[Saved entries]
(* ===== verification/Float64.v ===== *)
(** IEEE-754 binary64 as the code uses it ([f64]): the Standard Library's
    executable specification of floating-point arithmetic at precision 53, and
    bounds on the results of sums and quotients of non-negative numbers. *)

From Stdlib Require Import SpecFloat.
From S2P Require Import Prelude.

Abbreviation f64 := spec_float.

Definition f64_add : f64 → f64 → f64 := SFadd 53 1024.
Definition f64_sub : f64 → f64 → f64 := SFsub 53 1024.
Definition f64_div : f64 → f64 → f64 := SFdiv 53 1024.
Definition f64_lt : f64 → f64 → bool := SFltb.

(** [x as f64] of an integer. *)
Definition f64_of (z : Z) : f64 := binary_normalize 53 1024 z 0 false.

(** [f64::min]: a NaN argument is ignored. *)
Definition f64_min (x y : f64) : f64 :=
  match x, y with
  | S754_nan, _ => y
  | _, S754_nan => x
  | _, _ => if SFltb y x then y else x
  end.

(** The exponent of the float a magnitude is rounded to. *)
Definition f64_exp (mag : Z) : Z := fexp 53 1024 mag.

Lemma f64_exp_unfold g : f64_exp g = Z.max (g - 53) (-1074).
Proof. reflexivity. Qed.

(* ------------------------------------------------------------------ *)
(** * The order *)

Lemma f64_lt_trans x y z : f64_lt x y → f64_lt y z → f64_lt x z.
Proof.
  unfold f64_lt, SFltb, SFcompare.
  destruct x as [?|[]| |[] mx ex], y as [?|[]| |[] my ey], z as [?|[]| |[] mz ez]; try done;
  fold (Pos.compare mx my) (Pos.compare my mz) (Pos.compare mx mz);
  destruct (Z.compare_spec ex ey), (Z.compare_spec ey ez), (Z.compare_spec ex ez);
    try done; try lia;
  destruct (Pos.compare_spec mx my), (Pos.compare_spec my mz), (Pos.compare_spec mx mz);
    try done; lia.
Qed.

(** The order of the numbers (every float but NaN) is total. *)
Lemma f64_lt_cotrans x y z : y ≠ S754_nan → f64_lt x z → f64_lt x y ∨ f64_lt y z.
Proof.
  unfold f64_lt, SFltb, SFcompare. intros Hy.
  destruct x as [?|[]| |[] mx ex], y as [?|[]| |[] my ey], z as [?|[]| |[] mz ez];
    cbn; try done; try (by left); try (by right);
  fold (Pos.compare mx my) (Pos.compare my mz) (Pos.compare mx mz);
  destruct (Z.compare_spec ex ey), (Z.compare_spec ey ez), (Z.compare_spec ex ez);
    try done; try lia; try tauto;
  destruct (Pos.compare_spec mx my), (Pos.compare_spec my mz), (Pos.compare_spec mx mz);
    try done; try lia; tauto.
Qed.
Definition load_or_default (fail : option io_kind) (file : state_file) : io LocalState :=
  state ← load fail file;
  Ok (normalized (default default_state state)).

(** The error of a call, when it is the one that fails. *)
Definition failing_call (fail : option (persist_step * io_kind)) (s : persist_step) : option io_kind :=
  match fail with
  | Some (s', e) => if decide (s = s') then Some e else None
  | None => None
  end.

(** [persist]: the result and the file afterwards, when the call named by
    [fail] (if any) returns the error [e].  The temporary file has a name of
    its own, so only the rename changes the state file. *)
Definition persist (fail : option (persist_step * io_kind)) (file : state_file)
    (state : LocalState) : io () * state_file :=
  let failing := failing_call fail in
  match failing CreateDirAll with
  | Some e => (Err e, file)
  | None =>
  match to_vec (with_version (normalized state) 1) with
  | None => (Err OtherKind, file)
  | Some data =>
  match failing OpenTmp with Some e => (Err e, file) | None =>
  match failing WriteAll with Some e => (Err e, file) | None =>
  match failing SyncTmp with Some e => (Err e, file) | None =>
  match failing RenameTmp with Some e => (Err e, file) | None =>
  match failing OpenDir with Some e => (Err e, Some data) | None =>
  match failing SyncDir with Some e => (Err e, Some data) | None =>
  (Ok (), Some data)
  end end end end end end end end.

(** [update]: the process lock and the file lock are held around the whole
    read-modify-write, so updates are atomic steps on the file. *)
Definition update (fail : option (persist_step * io_kind)) (file : state_file)
    (f : LocalState → LocalState) : io () * state_file :=
  match failing_call fail CreateCacheDir with Some e => (Err e, file) | None =>
  match failing_call fail OpenLock with Some e => (Err e, file) | None =>
  match failing_call fail LockExclusive with Some e => (Err e, file) | None =>
  match load_or_default (failing_call fail ReadState) file with
  | Ok state => persist fail file (f state)
  | Err e => (Err e, file)
  | Panic => (Panic, file)
  end end end end.

Definition persist_manifest_local (fail : option (persist_step * io_kind)) (file : state_file)
    (m : Manifest) : io () * state_file :=
  update fail file (λ s, with_manifest s m).

Definition load_manifest_local (fail : option io_kind) (file : state_file) : io (option Manifest) :=
  state ← load fail file;
  Ok (state ≫= ls_manifest).

Definition persist_dirty_groups (fail : option (persist_step * io_kind)) (file : state_file)
    (dirty : list Z) : io () * state_file :=
  update fail file (λ s, with_dirty_groups s dirty).

Definition load_dirty_groups (fail : option io_kind) (file : state_file) : io (list Z) :=
  state ← load fail file;
  Ok (default [] (state ≫= dirty_groups)).

(* ------------------------------------------------------------------ *)
(** * Theorems *)

Hypothesis codec : codec_law to_vec from_slice.

Lemma normalized_version_1 s : normalized (with_version s 1) = with_version s 1.
Proof. done. Qed.

Lemma with_version_normalized s v : with_version (normalized s) v = with_version s v.
Proof. unfold normalized. by case_match. Qed.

Problem statement: Filter the lines above, keeping each one that contains the string "numbers".

Solution to this exercise:
    bounds on the results of sums and quotients of non-negative numbers. *)
(** The order of the numbers (every float but NaN) is total. *)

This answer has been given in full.